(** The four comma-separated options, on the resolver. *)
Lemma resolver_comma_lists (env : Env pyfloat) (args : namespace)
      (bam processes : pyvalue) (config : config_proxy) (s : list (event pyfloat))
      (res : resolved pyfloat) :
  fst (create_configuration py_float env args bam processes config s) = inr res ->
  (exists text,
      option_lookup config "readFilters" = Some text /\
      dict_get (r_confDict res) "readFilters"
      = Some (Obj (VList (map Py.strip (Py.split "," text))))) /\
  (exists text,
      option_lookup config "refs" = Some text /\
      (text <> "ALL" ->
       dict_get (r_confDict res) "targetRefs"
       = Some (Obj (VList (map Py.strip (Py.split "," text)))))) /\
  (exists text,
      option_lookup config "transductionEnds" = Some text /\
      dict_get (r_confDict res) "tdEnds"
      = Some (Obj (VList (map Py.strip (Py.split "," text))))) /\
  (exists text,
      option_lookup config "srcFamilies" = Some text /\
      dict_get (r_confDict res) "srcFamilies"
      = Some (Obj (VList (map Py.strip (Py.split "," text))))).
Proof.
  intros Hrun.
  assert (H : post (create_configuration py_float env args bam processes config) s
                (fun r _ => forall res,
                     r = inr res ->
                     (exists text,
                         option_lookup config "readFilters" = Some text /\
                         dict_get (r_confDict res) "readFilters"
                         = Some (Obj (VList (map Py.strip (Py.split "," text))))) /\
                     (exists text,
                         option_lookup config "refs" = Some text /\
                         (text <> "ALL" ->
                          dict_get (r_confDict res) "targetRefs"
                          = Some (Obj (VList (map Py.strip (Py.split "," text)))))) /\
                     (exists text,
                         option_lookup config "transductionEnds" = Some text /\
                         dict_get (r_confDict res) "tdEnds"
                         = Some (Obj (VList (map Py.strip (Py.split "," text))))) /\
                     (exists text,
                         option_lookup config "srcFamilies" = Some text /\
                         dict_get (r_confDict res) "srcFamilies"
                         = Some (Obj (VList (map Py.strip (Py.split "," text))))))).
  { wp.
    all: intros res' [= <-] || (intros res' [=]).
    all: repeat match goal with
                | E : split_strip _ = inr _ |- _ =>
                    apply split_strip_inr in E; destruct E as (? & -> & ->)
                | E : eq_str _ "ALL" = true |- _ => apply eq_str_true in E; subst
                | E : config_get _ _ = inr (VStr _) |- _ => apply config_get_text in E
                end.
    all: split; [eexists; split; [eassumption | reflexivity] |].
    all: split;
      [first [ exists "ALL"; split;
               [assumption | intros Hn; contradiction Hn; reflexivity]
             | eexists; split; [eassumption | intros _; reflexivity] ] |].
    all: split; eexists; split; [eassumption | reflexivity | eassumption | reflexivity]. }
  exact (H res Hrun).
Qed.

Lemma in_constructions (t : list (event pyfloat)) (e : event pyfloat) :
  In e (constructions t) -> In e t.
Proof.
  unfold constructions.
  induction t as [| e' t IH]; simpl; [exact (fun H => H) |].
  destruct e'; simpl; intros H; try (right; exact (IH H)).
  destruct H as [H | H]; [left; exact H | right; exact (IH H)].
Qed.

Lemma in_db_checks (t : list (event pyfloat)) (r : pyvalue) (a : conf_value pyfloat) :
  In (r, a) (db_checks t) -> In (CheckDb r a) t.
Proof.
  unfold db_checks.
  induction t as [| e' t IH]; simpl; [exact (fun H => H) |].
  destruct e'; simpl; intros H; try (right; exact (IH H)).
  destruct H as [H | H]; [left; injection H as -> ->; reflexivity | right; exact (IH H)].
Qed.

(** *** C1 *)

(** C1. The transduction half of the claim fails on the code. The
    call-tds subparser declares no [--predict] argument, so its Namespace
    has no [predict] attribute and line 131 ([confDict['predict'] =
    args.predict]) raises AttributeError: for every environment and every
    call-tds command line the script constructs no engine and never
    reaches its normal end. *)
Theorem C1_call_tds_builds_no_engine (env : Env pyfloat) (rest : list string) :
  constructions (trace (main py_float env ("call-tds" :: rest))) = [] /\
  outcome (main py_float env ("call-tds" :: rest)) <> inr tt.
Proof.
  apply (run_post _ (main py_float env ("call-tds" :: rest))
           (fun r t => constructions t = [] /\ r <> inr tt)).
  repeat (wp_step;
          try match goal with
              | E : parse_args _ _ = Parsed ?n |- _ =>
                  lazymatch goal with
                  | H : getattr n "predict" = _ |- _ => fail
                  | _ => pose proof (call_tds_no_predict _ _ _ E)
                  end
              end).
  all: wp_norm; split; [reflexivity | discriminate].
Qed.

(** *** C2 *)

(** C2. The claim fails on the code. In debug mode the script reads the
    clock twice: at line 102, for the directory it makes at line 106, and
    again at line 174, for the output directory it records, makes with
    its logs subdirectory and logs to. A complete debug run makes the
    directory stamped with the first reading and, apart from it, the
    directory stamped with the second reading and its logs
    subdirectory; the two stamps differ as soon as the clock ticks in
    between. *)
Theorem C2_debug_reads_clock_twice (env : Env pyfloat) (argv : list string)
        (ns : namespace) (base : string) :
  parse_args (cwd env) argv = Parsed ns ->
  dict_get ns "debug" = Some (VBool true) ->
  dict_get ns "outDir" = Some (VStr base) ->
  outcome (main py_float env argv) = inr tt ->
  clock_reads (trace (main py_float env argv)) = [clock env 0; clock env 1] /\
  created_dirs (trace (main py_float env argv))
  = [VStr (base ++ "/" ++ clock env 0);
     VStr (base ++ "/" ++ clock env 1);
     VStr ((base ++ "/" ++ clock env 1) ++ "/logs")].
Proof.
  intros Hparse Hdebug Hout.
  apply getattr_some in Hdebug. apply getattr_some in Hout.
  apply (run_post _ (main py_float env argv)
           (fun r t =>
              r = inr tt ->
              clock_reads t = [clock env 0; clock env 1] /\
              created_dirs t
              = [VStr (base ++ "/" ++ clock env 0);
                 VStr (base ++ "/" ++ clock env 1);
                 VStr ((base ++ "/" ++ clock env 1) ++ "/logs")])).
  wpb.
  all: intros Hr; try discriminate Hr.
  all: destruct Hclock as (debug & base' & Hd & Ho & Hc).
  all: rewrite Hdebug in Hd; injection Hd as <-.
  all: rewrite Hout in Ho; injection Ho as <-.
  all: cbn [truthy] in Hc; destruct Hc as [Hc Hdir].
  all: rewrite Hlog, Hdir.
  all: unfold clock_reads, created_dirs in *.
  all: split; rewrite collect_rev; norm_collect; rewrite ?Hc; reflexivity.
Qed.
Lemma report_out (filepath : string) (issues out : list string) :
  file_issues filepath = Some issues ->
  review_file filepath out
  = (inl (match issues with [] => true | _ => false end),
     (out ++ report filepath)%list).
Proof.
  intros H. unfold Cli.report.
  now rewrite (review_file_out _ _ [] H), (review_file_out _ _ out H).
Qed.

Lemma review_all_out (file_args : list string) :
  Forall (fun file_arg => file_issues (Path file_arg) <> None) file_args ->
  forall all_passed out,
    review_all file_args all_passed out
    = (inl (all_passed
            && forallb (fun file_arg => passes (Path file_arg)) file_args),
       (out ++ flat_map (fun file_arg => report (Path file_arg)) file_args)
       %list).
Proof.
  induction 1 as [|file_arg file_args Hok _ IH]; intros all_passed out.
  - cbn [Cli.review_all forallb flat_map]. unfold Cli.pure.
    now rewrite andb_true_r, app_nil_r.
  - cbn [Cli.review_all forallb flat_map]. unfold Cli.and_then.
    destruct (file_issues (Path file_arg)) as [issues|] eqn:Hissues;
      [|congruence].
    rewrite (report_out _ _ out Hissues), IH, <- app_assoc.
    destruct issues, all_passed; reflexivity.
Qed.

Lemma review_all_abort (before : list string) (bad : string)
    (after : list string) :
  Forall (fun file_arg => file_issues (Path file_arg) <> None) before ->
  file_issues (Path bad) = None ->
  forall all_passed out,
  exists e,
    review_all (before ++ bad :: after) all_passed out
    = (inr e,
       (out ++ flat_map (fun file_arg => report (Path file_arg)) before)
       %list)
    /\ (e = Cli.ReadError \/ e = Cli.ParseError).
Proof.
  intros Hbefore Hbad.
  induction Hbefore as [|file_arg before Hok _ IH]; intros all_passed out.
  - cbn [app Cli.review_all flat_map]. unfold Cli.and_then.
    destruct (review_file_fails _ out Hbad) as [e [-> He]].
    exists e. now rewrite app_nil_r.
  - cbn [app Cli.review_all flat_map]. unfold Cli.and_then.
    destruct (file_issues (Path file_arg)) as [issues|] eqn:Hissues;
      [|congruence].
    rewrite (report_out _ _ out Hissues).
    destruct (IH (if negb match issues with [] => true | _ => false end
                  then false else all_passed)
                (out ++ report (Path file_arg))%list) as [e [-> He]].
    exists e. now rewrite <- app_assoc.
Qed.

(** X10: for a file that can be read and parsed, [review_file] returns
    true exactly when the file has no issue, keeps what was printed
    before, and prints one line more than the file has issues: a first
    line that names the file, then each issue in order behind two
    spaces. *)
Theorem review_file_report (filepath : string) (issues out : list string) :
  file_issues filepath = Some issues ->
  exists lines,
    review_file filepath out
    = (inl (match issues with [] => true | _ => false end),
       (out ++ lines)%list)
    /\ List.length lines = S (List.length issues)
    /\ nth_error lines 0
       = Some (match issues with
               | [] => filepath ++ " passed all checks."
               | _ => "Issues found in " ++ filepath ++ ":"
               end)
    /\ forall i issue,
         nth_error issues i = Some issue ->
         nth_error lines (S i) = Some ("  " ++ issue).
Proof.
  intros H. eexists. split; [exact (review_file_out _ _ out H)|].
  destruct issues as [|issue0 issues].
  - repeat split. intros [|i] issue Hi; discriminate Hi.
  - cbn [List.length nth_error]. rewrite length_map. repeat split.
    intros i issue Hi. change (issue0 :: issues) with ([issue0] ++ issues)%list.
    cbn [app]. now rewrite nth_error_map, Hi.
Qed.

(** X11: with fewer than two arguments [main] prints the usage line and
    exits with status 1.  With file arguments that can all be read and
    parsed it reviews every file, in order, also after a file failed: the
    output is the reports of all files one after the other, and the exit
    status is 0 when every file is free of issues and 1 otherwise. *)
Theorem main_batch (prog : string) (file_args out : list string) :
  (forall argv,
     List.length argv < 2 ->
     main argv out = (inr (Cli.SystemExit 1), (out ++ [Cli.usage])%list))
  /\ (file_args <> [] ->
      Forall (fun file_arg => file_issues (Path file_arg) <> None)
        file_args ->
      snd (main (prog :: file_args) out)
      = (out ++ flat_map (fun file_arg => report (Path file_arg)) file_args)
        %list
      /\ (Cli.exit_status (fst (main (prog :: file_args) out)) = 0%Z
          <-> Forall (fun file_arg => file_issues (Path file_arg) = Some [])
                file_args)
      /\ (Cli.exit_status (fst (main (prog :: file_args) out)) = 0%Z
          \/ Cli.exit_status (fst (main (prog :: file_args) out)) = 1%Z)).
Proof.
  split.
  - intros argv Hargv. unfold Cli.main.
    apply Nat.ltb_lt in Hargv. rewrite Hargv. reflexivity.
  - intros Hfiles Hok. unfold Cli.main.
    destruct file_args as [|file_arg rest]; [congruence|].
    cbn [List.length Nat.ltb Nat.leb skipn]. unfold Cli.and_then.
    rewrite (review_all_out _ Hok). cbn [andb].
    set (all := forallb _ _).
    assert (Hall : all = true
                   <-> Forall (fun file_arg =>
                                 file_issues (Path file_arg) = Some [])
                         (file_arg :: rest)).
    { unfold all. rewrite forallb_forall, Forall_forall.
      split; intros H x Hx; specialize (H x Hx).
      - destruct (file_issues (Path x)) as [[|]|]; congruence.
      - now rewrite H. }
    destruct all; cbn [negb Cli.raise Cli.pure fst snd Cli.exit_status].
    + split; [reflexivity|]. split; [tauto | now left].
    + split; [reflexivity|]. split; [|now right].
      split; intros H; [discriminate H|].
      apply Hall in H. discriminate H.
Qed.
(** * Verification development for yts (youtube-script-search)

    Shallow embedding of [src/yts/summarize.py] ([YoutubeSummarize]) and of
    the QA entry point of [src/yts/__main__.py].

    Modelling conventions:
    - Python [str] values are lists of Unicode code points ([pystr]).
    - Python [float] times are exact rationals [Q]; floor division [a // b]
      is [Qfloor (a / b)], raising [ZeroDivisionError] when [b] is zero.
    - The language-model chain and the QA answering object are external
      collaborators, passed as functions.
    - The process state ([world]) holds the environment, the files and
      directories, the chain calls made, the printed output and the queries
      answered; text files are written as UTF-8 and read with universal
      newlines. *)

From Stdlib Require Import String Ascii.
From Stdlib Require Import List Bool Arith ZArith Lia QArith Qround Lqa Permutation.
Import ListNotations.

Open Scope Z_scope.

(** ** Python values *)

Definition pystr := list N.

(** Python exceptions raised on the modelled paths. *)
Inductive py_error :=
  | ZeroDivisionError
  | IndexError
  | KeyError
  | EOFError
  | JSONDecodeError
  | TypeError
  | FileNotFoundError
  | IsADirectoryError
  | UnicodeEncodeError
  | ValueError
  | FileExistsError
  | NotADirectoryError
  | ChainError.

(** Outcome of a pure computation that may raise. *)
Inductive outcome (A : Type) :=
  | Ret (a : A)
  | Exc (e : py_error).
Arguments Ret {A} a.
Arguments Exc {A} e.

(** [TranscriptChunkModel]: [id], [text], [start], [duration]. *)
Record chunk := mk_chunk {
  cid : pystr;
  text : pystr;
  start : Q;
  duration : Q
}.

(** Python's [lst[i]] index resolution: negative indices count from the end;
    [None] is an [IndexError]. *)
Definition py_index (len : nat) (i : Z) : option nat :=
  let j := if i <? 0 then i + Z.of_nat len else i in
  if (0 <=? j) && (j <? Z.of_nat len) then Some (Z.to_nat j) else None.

+++

▸ **Required action**:
For every line of the records with the string "than", add one to a tally; give the final tally alone.

▸ **Result**:
2